Sattva Jigani Review: Three 100m Towers on the Electronic City Industrial Belt, 2026

An independent buyer-side review of Salarpuria Sattva's upcoming Jigani launch, a three-tower 100 metre high-rise development on the South Bangalore industrial belt with 432 premium 2 and 3 BHK residences from Rs 85 Lakhs. The article covers configuration, pricing, K-RERA position, the Jigani corridor maturity trade-off, and the specific due-diligence questions buyers should ask before any EOI deposit.

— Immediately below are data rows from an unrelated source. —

Lemma edges_before_root (l rest seen cs : list Z) :
  r ∉ seen -> r ∉ l -> NoDup cs -> (forall n, n ∈ l -> n ∈ cs) ->
  Nx.edges_iter (l ++ rest) seen (Star.store attr r cs)
  = ((fun c => (c, r, attr c)) <$> l)
    ++ Nx.edges_iter rest (reverse l ++ seen) (Star.store attr r cs).
Proof.
  revert seen. induction l as [|n l IH]; intros seen Hseen Hl Hnd Hsub.
  - reflexivity.
  - apply not_elem_of_cons in Hl as [Hrn Hl].
    cbn [app Nx.edges_iter fmap list_fmap].
    rewrite report_child, decide_True by (auto using list_elem_of_here).
    rewrite IH; [|rewrite not_elem_of_cons; auto|assumption|assumption|].
    + rewrite reverse_cons, <- app_assoc. reflexivity.
    + intros n' Hn'. apply Hsub. now right.
Qed.

Lemma edges_after_root (l seen cs : list Z) :
  r ∈ seen -> r ∉ l ->
  Nx.edges_iter l seen (Star.store attr r cs) = [].
Proof.
  revert seen. induction l as [|n l IH]; intros seen Hseen Hl; [reflexivity|].
  apply not_elem_of_cons in Hl as [Hrn Hl].
  cbn [Nx.edges_iter].
  rewrite report_after_root by (auto; congruence).
  rewrite IH; [reflexivity|now right|assumption].
Qed.

Lemma filter_all {A} (P : A -> Prop) `{forall x, Decision (P x)}
    (l : list A) :
  (forall x, x ∈ l -> P x) -> filter P l = l.
Proof.
  induction l as [|x l IH]; intros Hl; [reflexivity|].
  rewrite filter_cons_True by (apply Hl; left).
  f_equal. apply IH. intros y Hy. apply Hl. now right.
Qed.

Lemma filter_none {A} (P : A -> Prop) `{forall x, Decision (P x)}
    (l : list A) :
  (forall x, x ∈ l -> ~ P x) -> filter P l = [].
Proof.
  induction l as [|x l IH]; intros Hl; [reflexivity|].
  rewrite filter_cons_False by (apply Hl; left).
  apply IH. intros y Hy. apply Hl. now right.
Qed.

(** The edges of a star whose nodes are [pre], the root, then [post]. *)
Lemma edges_of_star (ns : list (Z * NodeAttr)) (pre post : list Z) :
  fst <$> ns = pre ++ r :: post -> NoDup (pre ++ r :: post) ->
  Nx.edges (Nx.mkGraph ns (Star.store attr r (pre ++ post)))
  = Star.visits attr r pre post.
Proof.
  intros Hns Hnd. unfold Nx.edges, Star.visits. cbn [Nx.node Nx.edge].
  rewrite Hns.
  apply NoDup_app in Hnd as (Hpre & Hdisj & Hrpost).
  apply NoDup_cons in Hrpost as [Hrpost Hpost].
  assert (Hrpre : r ∉ pre) by (intros Hin; apply (Hdisj r Hin); left).
  assert (Hcs : NoDup (pre ++ post)).
  { apply NoDup_app. repeat split; [assumption| |assumption].
    intros x Hx Hx'. apply (Hdisj x Hx). now right. }
  rewrite edges_before_root;
    [|apply not_elem_of_nil|assumption|assumption
     |intros n Hn; apply elem_of_app; now left].
  f_equal. cbn [Nx.edges_iter].
  rewrite report_root, edges_after_root, app_nil_r;
    [|left|assumption].
  f_equal. rewrite filter_app, filter_none, filter_all; [reflexivity| |].
  - intros x Hx. rewrite app_nil_r, elem_of_reverse.
    intros Hx'. apply (Hdisj x Hx'). now right.
  - intros x Hx Hn. apply Hn. rewrite app_nil_r, elem_of_reverse. exact Hx.
Qed.

End StarEdges.

(** ** Updating the edges of a star *)

Section StarUpdate.
Context (r : Z).






End StarUpdate.

(** ** A loop over the edges of a star *)


Section StarLoop.
Context (r : Z) (cs : list Z) (ns : list (Z * NodeAttr)) (self0 : Ctree.t).

Local Abbreviation withStar := (Star.withStar self0 ns r cs).


End StarLoop.

(** ** [fitCopula] and [evalH] on the selected star *)

Lemma edges_iter_no_edges (ns seen : list Z) :
  Nx.edges_iter ns seen ([] : list (Z * Z * Ctree.EdgeAttr)) = [].
Proof.
  revert seen. induction ns as [|n ns IH]; intros seen; [reflexivity|].
  cbn. apply IH.
Qed.

Lemma others_split `{PcBase} (df : Pd.DataFrame) (pre post : list Z) (r : Z) :
  Pd.columns df = pre ++ r :: post -> NoDup (Pd.columns df) ->
  Closed.others df r = pre ++ post.
Proof.
  intros Hcols Hnd. unfold Closed.others. rewrite Hcols in *.
  apply NoDup_app in Hnd as (_ & Hdisj & Hrpost).
  apply NoDup_cons in Hrpost as [Hrpost _].
  rewrite filter_app, filter_cons_False by (intros Hn; now apply Hn).
  rewrite !filter_all; [reflexivity| |].
  - intros x Hx ->. contradiction.
  - intros x Hx ->. apply (Hdisj r Hx). left.
Qed.


Section Pipeline.
Context `{PcBase} (df : Pd.DataFrame) (self0 : Ctree.t) (r : Z)
        (pre post : list Z).
Context (Hcols : Pd.columns df = pre ++ r :: post)
        (Hnd : NoDup (Pd.columns df)).

Local Abbreviation withStar :=
  (Star.withStar self0 (Star.nodes df) r (pre ++ post)).



Lemma edges_withStar (attr : Z -> Ctree.EdgeAttr) :
  Nx.edges (Nx.mkGraph (Star.nodes df) (Star.store attr r (pre ++ post)))
  = Star.visits attr r pre post.
Proof.
  apply edges_of_star.
  - unfold Star.nodes. rewrite <- list_fmap_compose, <- Hcols.
    apply list_fmap_id.
  - now rewrite <- Hcols.
Qed.




End Pipeline.

Lemma selected_star_setup `{PcBase} (df : Pd.DataFrame) (lvl : option Z)
    (kwargs : gmap string (list Z)) (self : Ctree.t) :
  df ≠ [] -> NoDup (Pd.columns df) ->
  Ctree.init_body Ctree.new (Ctree.DataFrameArg df) lvl kwargs = Ok self ->
  exists r pre post,
    Pd.columns df = pre ++ r :: post /\
    Ctree._selectSpanningTree self = Ok (Closed.rowPairs df r) /\
    Ctree.setEdges self None
    = Ok (Star.withStar self (Star.nodes df) r (pre ++ post)
            (Star.selected df r)).
Proof.
  intros Hne Hnd Hinit.
  destruct (setEdges_automatic_closed_form df lvl kwargs self Hne Hnd Hinit)
    as (r & Hrin & Hsel & Hset).
  destruct (list_elem_of_split _ _ Hrin) as (pre & post & Hcols).
  exists r, pre, post. split; [exact Hcols|]. split; [exact Hsel|].
  rewrite Hset. unfold Star.withStar, Star.store.
  rewrite nodesBuilt_columns by assumption.
  now rewrite (others_split df pre post r).
Qed.





(** X17. The steps in another order.  Before [setEdges] the tree has no
    edge, and [fitCopula] and [evalH] return the instance as it is.  After
    [setEdges] on two or more columns, [evalH] without [fitCopula] raises
    [KeyError]: no edge has a ["pc-model"] yet. *)
Theorem evalH_needs_fitCopula `{PcBase} (df : Pd.DataFrame)
    (lvl : option Z) (kwargs : gmap string (list Z)) (self : Ctree.t) :
  (2 <= length df)%nat -> NoDup (Pd.columns df) ->
  Ctree.init_body Ctree.new (Ctree.DataFrameArg df) lvl kwargs = Ok self ->
  Ctree.fitCopula self = Ok self /\
  Ctree.evalH self = Ok self /\
  exists self1,
    Ctree.setEdges self None = Ok self1 /\
    Ctree.evalH self1 = Raise KeyError.
Proof.
  intros Hlen Hnd Hinit.
  assert (Hne : df ≠ []) by (destruct df; simpl in Hlen; [lia|discriminate]).
  destruct (selected_star_setup df lvl kwargs self Hne Hnd Hinit)
    as (r & pre & post & Hcols & _ & Hset).
  rewrite init_body_exact in Hinit. injection Hinit as <-.
  split; [|split].
  - unfold Ctree.fitCopula, Nx.edges.
    cbn [Ctree.get_tree Ctree.tree orRaise mbind result_bind].
    now rewrite nodesBuilt_edge, edges_iter_no_edges.
  - unfold Ctree.evalH, Nx.edges.
    cbn [Ctree.get_tree Ctree.tree orRaise mbind result_bind].
    now rewrite nodesBuilt_edge, edges_iter_no_edges.
  - eexists. split; [exact Hset|].
    unfold Ctree.evalH. cbn [Star.withStar Ctree.get_tree Ctree.set_tree
      Ctree.tree orRaise mbind result_bind].
    rewrite (edges_withStar df r pre post Hcols Hnd). unfold Star.visits.
    assert (Hlen' : length (Pd.columns df) = length df)
      by (unfold Pd.columns; now rewrite length_fmap).
    rewrite Hcols, length_app in Hlen'. simpl in Hlen'.
    destruct pre as [|c pre]; [destruct post as [|c post]|].
    + simpl in Hlen'. lia.
    + reflexivity.
    + reflexivity.
Qed.
Lemma add_task_creates_witness :
  fst (TaskList.add_task "Buy milk" None report_store)
  = Task.mk 2 "Buy milk" None false
  /\ TaskList.next_id (snd (TaskList.add_task "Buy milk" None report_store))
     = 3.
Proof.
  destruct (add_task_creates "Buy milk" None report_store)
    as (A & B & _); [discriminate|].
  split; [exact A | exact B].
Defined.

(** C8: [update_task] never turns a present description into an absent
    one: whatever the arguments, a task of the store whose description is
    not [None] before the call is still in the store after it with a
    description that is not [None]. *)
Theorem update_task_keeps_description_present
    (task_id : Z) (title description : option string) (s : TaskList.t)
    (k : Z) (task : Task.t) (d : string) :
  Dict.get k (TaskList.tasks s) = Some task ->
  Task.description task = Some d ->
  exists task',
    Dict.get k
      (TaskList.tasks (snd (TaskList.update_task task_id title description s)))
    = Some task'
    /\ Task.description task' <> None.
Proof.
  intros H D. unfold TaskList.update_task.
  destruct (Dict.get task_id (TaskList.tasks s)) as [task0|] eqn:G; simpl.
  - destruct (Z.eq_dec k task_id) as [->|N].
    + rewrite dict_get_set_same. eexists. split; [reflexivity|].
      assert (task0 = task) by congruence. subst task0.
      destruct description, title; simpl; congruence.
    + rewrite dict_get_set_other by exact N.
      exists task. split; [exact H | congruence].
  - exists task. split; [exact H | congruence].
Qed.
Lemma accounts_bind {A B} (m : M A) (k : A -> M B) :
  accounts m -> (forall a, accounts (k a)) -> accounts (bind m k).
Proof.
  intros Hm Hk w r w' H. apply bind_inv in H.
  destruct H as [(a & w1 & H1 & H2) | (e & H1 & ->)].
  - destruct (Hm _ _ _ H1) as (l1 & T1 & _).
    destruct (Hk a _ _ _ H2) as (l2 & T2 & L2).
    exists (l1 ++ l2). rewrite T2, T1, app_assoc. split; [reflexivity|].
    intros e He. destruct (L2 e He) as (l0 & ->).
    exists (l1 ++ l0). rewrite app_assoc. reflexivity.
  - destruct (Hm _ _ _ H1) as (l1 & T1 & L1). exists l1. split; [assumption|].
    intros c Hc. apply L1. congruence.
Qed.

Lemma accounts_for_each {A} (l : list A) (body : A -> M unit) :
  (forall x, accounts (body x)) -> accounts (for_each l body).
Proof.
  intros Hb. induction l as [|x l IH]; cbn [for_each].
  - apply accounts_ret.
  - apply accounts_bind; auto.
Qed.

Lemma accounts_call env e : accounts (call env e).
Proof.
  intros w r w' H. rewrite call_eq in H. injection H as <- <-.
  exists [e]. split; [reflexivity|].
  intros c Hc. exists [].
  destruct (fails env (ordinal w)); [injection Hc as ->; reflexivity|discriminate].
Qed.

(** A step that raises at most an exception of the script's own and
    issues at most one call. *)
Lemma accounts_step {A} (m : M A) :
  (forall w, (forall e, fst (m w) <> Raise (CallFailed e)) /\
             (trace (snd (m w)) = trace w \/
              exists c, trace (snd (m w)) = trace w ++ [c])) ->
  accounts m.
Proof.
  intros Hm w r w' H. destruct (Hm w) as [Hr Ht]. rewrite H in Hr, Ht.
  cbn [fst snd] in Hr, Ht.
  destruct Ht as [Ht | (c & Ht)].
  - exists []. rewrite app_nil_r. split; [assumption|].
    intros e He. exfalso. exact (Hr e He).
  - exists [c]. split; [assumption|].
    intros e He. exfalso. exact (Hr e He).
Qed.

Ltac accounts_script :=
  open_primitives;
  repeat first
    [ apply accounts_for_each
    | apply accounts_bind
    | apply accounts_ret
    | apply accounts_call
    | match goal with |- forall _, _ => intro end; open_pairs
    | progress split_matches
    | apply accounts_step; intros ?w; unfold raise; cbv beta; split;
      [ intros ?e; split_matches; cbn [fst]; discriminate
      | split_matches; cbn [snd trace log set_session set_cursor set_committed
                              set_vector_indexes];
        first [ left; reflexivity | right; eexists; reflexivity ] ] ].

Section MoreScriptFacts.

Variable env : Env.

Lemma users_loop_accounts l : accounts (for_each l (users_body env)).
Proof. unfold users_body. accounts_script. Qed.

Lemma achievements_loop_accounts l : accounts (for_each l (achievements_body env)).
Proof. unfold achievements_body. accounts_script. Qed.

Lemma careers_loop_accounts l : accounts (for_each l (careers_body env)).
Proof. unfold careers_body. accounts_script. Qed.

Lemma users_loop_calls l :
  emits (fun c => loop_call c = true) (for_each l (users_body env)).
Proof. unfold users_body. emits_script. Qed.

Lemma achievements_loop_calls l :
  emits (fun c => loop_call c = true) (for_each l (achievements_body env)).
Proof. unfold achievements_body. emits_script. Qed.

Lemma careers_loop_calls l :
  emits (fun c => loop_call c = true) (for_each l (careers_body env)).
Proof. unfold careers_body. emits_script. Qed.

Lemma seed_embeddings_calls :
  emits (fun c => sync_call c = true) (seed_embeddings env).
Proof. unfold seed_embeddings. emits_script. Qed.

Lemma ensure_index_calls :
  emits (fun c => pinecone_call c = true) (ensure_index env).
Proof. unfold ensure_index. emits_script. Qed.

End MoreScriptFacts.

(** ** Every run of a seeder, call by call *)

Section BatchTraces.

Variable env : Env.

Lemma batch_trace loop msg w r w' :
  keeps_session loop ->
  emits (fun c => loop_call c = true) loop ->
  accounts loop ->
  batch env loop msg w = (r, w') ->
  BatchTrace msg r (issued w w').
Proof.
  intros Hks Hem Hac H. unfold batch in H.
  run_with get_conn_eq H.
  { injection H as <- <-. erewrite issued_app by reflexivity. constructor. }
  run_with cursor_eq H.
  { injection H as <- <-. erewrite issued_app by traced. constructor. }
  fold (connected w) in H. clear F F0.
  unfold bind at 1 in H.
  destruct (loop (connected w)) as [[[]|e] w1] eqn:Hloop;
    pose proof (Hks _ _ _ Hloop) as Hs;
    destruct (Hem _ _ _ Hloop) as (body & Ht & Hq);
    destruct (Hac _ _ _ Hloop) as (body' & Ht' & Hlast);
    assert (body' = body) by (rewrite Ht in Ht'; eapply app_inv_head; symmetry; exact Ht');
    subst body'; rewrite connected_trace in Ht.
  2:{ injection H as <- <-.
      erewrite issued_app by (rewrite Ht, <- app_assoc; reflexivity).
      apply LoopRaised; [assumption|]. intros c ->. apply Hlast. reflexivity. }
  assert (Hshape : forall post, trace w' = trace w1 ++ post ->
            issued w w' = psycopg2_connect :: conn_cursor :: body ++ post).
  { intros post Hp. apply issued_app. rewrite Hp, Ht, <- !app_assoc. reflexivity. }
  destruct (session w1) as [d|] eqn:Hd;
    [clear Hs | exfalso; apply Hs; [rewrite connected_session; discriminate|reflexivity]].
  run_with commit_eq H.
  { injection H as <- <-. rewrite (Hshape [conn_commit]) by reflexivity.
    apply LoopCompleted; [assumption|constructor]. }
  cbn [session log] in H. rewrite Hd in H.
  run_with close_cursor_eq H.
  { injection H as <- <-. rewrite (Hshape [conn_commit; cur_close]) by traced.
    apply LoopCompleted; [assumption|constructor]. }
  run_with close_conn_eq H.
  { injection H as <- <-. rewrite (Hshape [conn_commit; cur_close; conn_close]) by traced.
    apply LoopCompleted; [assumption|constructor]. }
  unfold py_print in H. injection H as <- <-.
  rewrite (Hshape [conn_commit; cur_close; conn_close; print msg]) by traced.
  apply LoopCompleted; [assumption|constructor].
Qed.

(** A run that got past [commit]: its loop completed and the loop's view
    is what is committed. *)
Lemma batch_after_commit loop msg w r w' :
  emits (fun c => loop_call c = true) loop ->
  accounts loop ->
  batch env loop msg w = (r, w') ->
  r = Ok tt \/ r = Raise (CallFailed cur_close) \/ r = Raise (CallFailed conn_close) ->
  exists w1 d,
    loop (connected w) = (Ok tt, w1) /\ session w1 = Some d /\ committed w' = d.
Proof.
  intros Hem Hac H Hr. unfold batch in H.
  run_with get_conn_eq H.
  { injection H as <- <-. intuition discriminate. }
  run_with cursor_eq H.
  { injection H as <- <-. intuition discriminate. }
  fold (connected w) in H. clear F F0.
  unfold bind at 1 in H.
  destruct (loop (connected w)) as [[[]|e] w1] eqn:Hloop.
  2:{ injection H as <- <-.
      destruct (Hem _ _ _ Hloop) as (body & Ht & Hq).
      destruct (Hac _ _ _ Hloop) as (body' & Ht' & Hlast).
      assert (body' = body)
        by (rewrite Ht in Ht'; eapply app_inv_head; symmetry; exact Ht').
      subst body'. rewrite Forall_forall in Hq.
      assert (Hno : forall c, loop_call c = false -> e <> CallFailed c).
      { intros c Hc ->. destruct (Hlast c eq_refl) as (l0 & ->).
        rewrite Hq in Hc; [discriminate|]. apply in_elt. }
      exfalso. destruct Hr as [Hr | [Hr | Hr]]; [discriminate| |]; injection Hr as ->.
      - exact (Hno cur_close eq_refl eq_refl).
      - exact (Hno conn_close eq_refl eq_refl). }
  run_with commit_eq H.
  { injection H as <- <-. intuition discriminate. }
  cbn [session log] in H.
  destruct (session w1) as [d|] eqn:Hd.
  2:{ injection H as <- <-. intuition discriminate. }
  exists w1, d. split; [reflexivity|]. split; [assumption|].
  run_with close_cursor_eq H; [injection H as <- <-; reflexivity|].
  run_with close_conn_eq H; [injection H as <- <-; reflexivity|].
  unfold py_print in H. injection H as <- <-. reflexivity.
Qed.

End BatchTraces.

(** ** The rows the reference-data seeders add *)

Section SeederRows.

Variable env : Env.
(** * prysm: transfer functions, coordinates and the detector model

    A shallow embedding of
      - [prysm/detector.py]    (class [Detector]),
      - [code6/otf.py]         (class [MTF], [diffraction_limited_mtf]),
      - [prysm/coordinates.py] ([cart_to_polar], [polar_to_cart]),
    together with the few numpy operations these rely on.

    Number model.  The detector only adds, divides and rounds, so its
    samples are rationals ([Q]) and every definition of the detector
    evaluates.  The transfer-function code needs [cos], [sin], [sqrt],
    [arccos] and [atan2], so it is modelled over the real numbers ([R]) of
    the Standard Library; the outcome of a numpy division is a [npfloat],
    which keeps numpy's [nan] and [inf] apart from the finite values. *)

From Stdlib Require Import String Ascii.
From Stdlib Require Import ZArith QArith Qround List Bool Lia.
From Stdlib Require Import Reals Lra.
Import ListNotations.

(** ** Python results: a value or a raised exception *)

Inductive pyerr : Set :=
| ZeroDivisionError
| ValueError
| IndexError
| AttributeError
| TypeError.

Inductive result (A : Type) : Type :=
| Ok (a : A)
| Raise (e : pyerr).

Arguments Ok {A} a.
Arguments Raise {A} e.

Definition rbind {A B : Type} (r : result A) (k : A -> result B) : result B :=
  match r with
  | Ok a => k a
  | Raise e => Raise e
  end.

Declare Scope py_scope.
Delimit Scope py_scope with py.
Notation "x <- r ;; k" := (rbind r (fun x => k))
  (at level 61, r at next level, right associativity) : py_scope.

(** ** Python sequences: indexing and slicing *)

Module Py.

Section Sequences.
Context {A : Type}.

Definition len (l : list A) : Z := Z.of_nat (length l).

(** [l[i]]: a negative index counts from the end; out of range raises. *)
Definition index (l : list A) (i : Z) : result A :=
  let j := if (i <? 0)%Z then (i + len l)%Z else i in
  if (j <? 0)%Z then Raise IndexError
  else match nth_error l (Z.to_nat j) with
       | Some a => Ok a
       | None => Raise IndexError
       end.

(** A slice bound: negative bounds count from the end, and the bound is
    clamped to [0, len]. *)
Definition bound (n i : Z) : Z :=
  if (i <? 0)%Z then Z.max 0 (i + n) else Z.min i n.

(** [l[lo:hi]] *)
Definition slice (lo hi : Z) (l : list A) : list A :=
  let a := bound (len l) lo in
  let b := bound (len l) hi in
  firstn (Z.to_nat (b - a)) (skipn (Z.to_nat a) l).

(** [l[lo:]] *)
Definition slice_from (lo : Z) (l : list A) : list A :=
  skipn (Z.to_nat (bound (len l) lo)) l.

End Sequences.

(** [str.lower()] on ASCII strings. *)
Definition lower_ascii (c : ascii) : ascii :=
  let n := nat_of_ascii c in
  if (65 <=? n)%nat && (n <=? 90)%nat then ascii_of_nat (n + 32) else c.

Fixpoint lower (s : string) : string :=
  match s with
  | EmptyString => EmptyString
  | String c s' => String (lower_ascii c) (lower s')
  end.

End Py.

(** ** The numpy array operations used by the detector *)

Module Np.

Definition array2 := list (list Q).
Definition array4 := list (list (list (list Q))).

(** [a[r0:r1, c0:c1]] on a two-dimensional array. *)
Definition slice2 (r0 r1 c0 c1 : Z) (a : array2) : array2 :=
  map (Py.slice c0 c1) (Py.slice r0 r1 a).
Lemma callbacks_distinct {M : Type} (e : Event) (m : M) (a : SecureChatProvider.t) :
  distinctIds a -> distinctIds (state_of (SecureChatProvider.callbacks e m a)).
Proof.
  unfold distinctIds. intros H. rewrite callbacks_ids.
  destruct e; try exact H.
  destruct (existsb _ _) eqn:E; [exact H|].
  apply NoDup_app. split; [exact H|]. split; [|apply NoDup_singleton].
  intros x Hx Hx'. apply list_elem_of_singleton in Hx'. subst x.
  apply list_elem_of_In, in_map_iff in Hx as (q & Hq & Hin).
  assert (existsb (SecureChatProvider.hasId peerId) (SecureChatProvider.peers a) = true).
  { apply existsb_exists. exists q. split; [exact Hin|]. now apply hasId_true. }
  congruence.
Qed.

Lemma mapPeer_elem_inv (peerId : string) (f : Peer.t -> Peer.t) (l : list Peer.t) (q : Peer.t) :
  q ∈ SecureChatProvider.mapPeer peerId f l ->
  exists q0, q0 ∈ l /\
    ((SecureChatProvider.hasId peerId q0 = true /\ q = f q0) \/
     (SecureChatProvider.hasId peerId q0 = false /\ q = q0)).
Proof.
  intros Hin. unfold SecureChatProvider.mapPeer in Hin.
  apply list_elem_of_In, in_map_iff in Hin as (q0 & Hq & Hin).
  exists q0. split; [now apply list_elem_of_In|].
  destruct (SecureChatProvider.hasId peerId q0); auto.
Qed.

(** X8. The encryption flag of the directory has one source. A peer that
    the directory shows as encrypted after a callback of the provider was
    shown as encrypted before it, under the same id, unless the callback is
    the encryption-established callback for that very id: discovery adds a
    peer without the flag, and no other callback raises one, whether it
    returns or throws. *)
Theorem encryption_flag_has_one_source {M : Type}
    (e : Event) (m : M) (a : SecureChatProvider.t) (q : Peer.t) :
  q ∈ SecureChatProvider.peers (state_of (SecureChatProvider.callbacks e m a)) ->
  Peer.encryptionEstablished q = true ->
  (exists q0, q0 ∈ SecureChatProvider.peers a /\ Peer.id q0 = Peer.id q /\
              Peer.encryptionEstablished q0 = true) \/
  e = EncryptionEstablished (Peer.id q).
Proof.
  intros Hin Hflag.
  destruct e;
    [ unfold SecureChatProvider.callbacks in Hin;
      try rewrite (bind_Ok _ _ a a tt (log_info a)) in Hin;
      unfold state_of, modify in Hin;
      cbn [snd SecureChatProvider.peers SecureChatProvider.setPeers
           SecureChatProvider.setConnectionStatus] in Hin ..
    | rewrite callbacks_PeerConnectionStateChanged in Hin ].
  - destruct (existsb _ _).
    + apply mapPeer_elem_inv in Hin as (q0 & Hq0 & [[_ ->]|[_ ->]]); left; exists q0; auto.
    + apply elem_of_app in Hin as [Hin|Hin]; [left; now exists q|].
      apply list_elem_of_singleton in Hin. subst q. discriminate.
  - apply mapPeer_elem_inv in Hin as (q0 & Hq0 & [[_ ->]|[_ ->]]); [discriminate|].
    left. now exists q0.
  - destruct (SecureChatProvider.createSecureId a) as [i a1] eqn:E. cbn in Hin.
    change a1 with (snd (i, a1)) in Hin. rewrite <- E, createSecureId_peers in Hin.
    left. now exists q.
  - left. now exists q.
  - apply mapPeer_elem_inv in Hin as (q0 & Hq0 & [[Hid ->]|[_ ->]]).
    + right. cbn. apply hasId_true in Hid. now rewrite Hid.
    + left. now exists q0.
  - left. now exists q.
  - unfold bind, gets in Hin.
    destruct (SecureChatProvider.effectSelectedPeer a) as [p|]; [|left; now exists q].
    destruct (SecureChatProvider.hasId peerId p); left; now exists q.
  - left. now exists q.
  - destruct (_ && _); [left; now exists q|]. unfold state_of in Hin. cbn in Hin.
    apply mapPeer_elem_inv in Hin as (q0 & Hq0 & [[_ ->]|[_ ->]]); left; exists q0; auto.
Qed.
(** * PyGeodesy, [sphericalTrigonometry.py]: great-circle paths and polygons

    A shallow embedding of the functions of [pygeodesy/sphericalTrigonometry.py]
    and the properties stated about them.

    Numbers.  Python floats are idealised as the real numbers of the
    Standard Library; [math.sin], [math.cos], [math.asin], ... are the
    functions of the same name on [R].  Operations of Python that raise
    ([x / 0], [math.asin] outside [-1, 1], an index out of range, an explicit
    [raise]) return [Raise] in the error monad [result].

    Collaborators.  The modules [fmath], [formy], [utily], [points],
    [vector3d] and [sphericalBase] are imported by the file but are not part
    of it.  One-line helpers and constants are modelled from the specification;
    the others are the fields of one interface (type class) per module, and the
    general theorems hold for every implementation of these interfaces.
    Module [Model] gives one implementation, used to run the code on concrete
    points. *)

From Stdlib Require Import Reals Lra Lia List ZArith Bool Permutation.
Import ListNotations.
Open Scope R_scope.

(** ** Python values and exceptions *)

(** The [ValueError]s raised in the file, by the head of their message. *)
Inductive value_error : Type :=
| RadiusInvalid           (* 'radius invalid: %r' *)
| NonConvex               (* 'non-convex: %r...' *)
| IntersectionParallel    (* 'intersection parallel: %r vs %r' *)
| IntersectionInfinite    (* 'intersection infinite: %r vs %r' *)
| IntersectionAmbiguous   (* 'intersection ambiguous: %r vs %r' *)
| MathDomain              (* 'math domain error' *)
| TooFewPoints.           (* 'too few points: %s' *)

Inductive exn : Type :=
| ValueError (e : value_error)
| ZeroDivisionError
| IndexError
| CrossError
| RangeError.   (* raised by the constructor of points *)

Inductive result (A : Type) : Type :=
| Ok (a : A)
| Raise (e : exn).
Arguments Ok {A} a.
Arguments Raise {A} e.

Jigani in 2026 is not the Jigani of 2018. What was once an industrial periphery with patchy residential density has steadily filled in with branded developer launches, anchored by the gravitational pull of Electronic City to the north and Bommasandra to the east. Salarpuria Sattva's upcoming Jigani launch is the next branded entry into this corridor, positioned at the intersection of South Bangalore's IT and industrial growth zones. The development is referenced internally under a working codename and goes live on PropNewz as Sattva's Jigani launch.

The headline numbers worth fixing in mind: three premium high-rise towers in a B+G+31 configuration at 100 metres each, 432 premium residences across 2 and 3 BHK formats, pre-launch pricing from Rs 85 Lakhs for the 2 BHK and Rs 1.15 Cr for the 3 BHK, possession targeted around 2030 once K-RERA is filed, and a Jigani address that offers a meaningful price gap to core Electronic City and Bannerghatta Road benchmarks. The rest of this review is the buyer-side reading of what those numbers actually mean.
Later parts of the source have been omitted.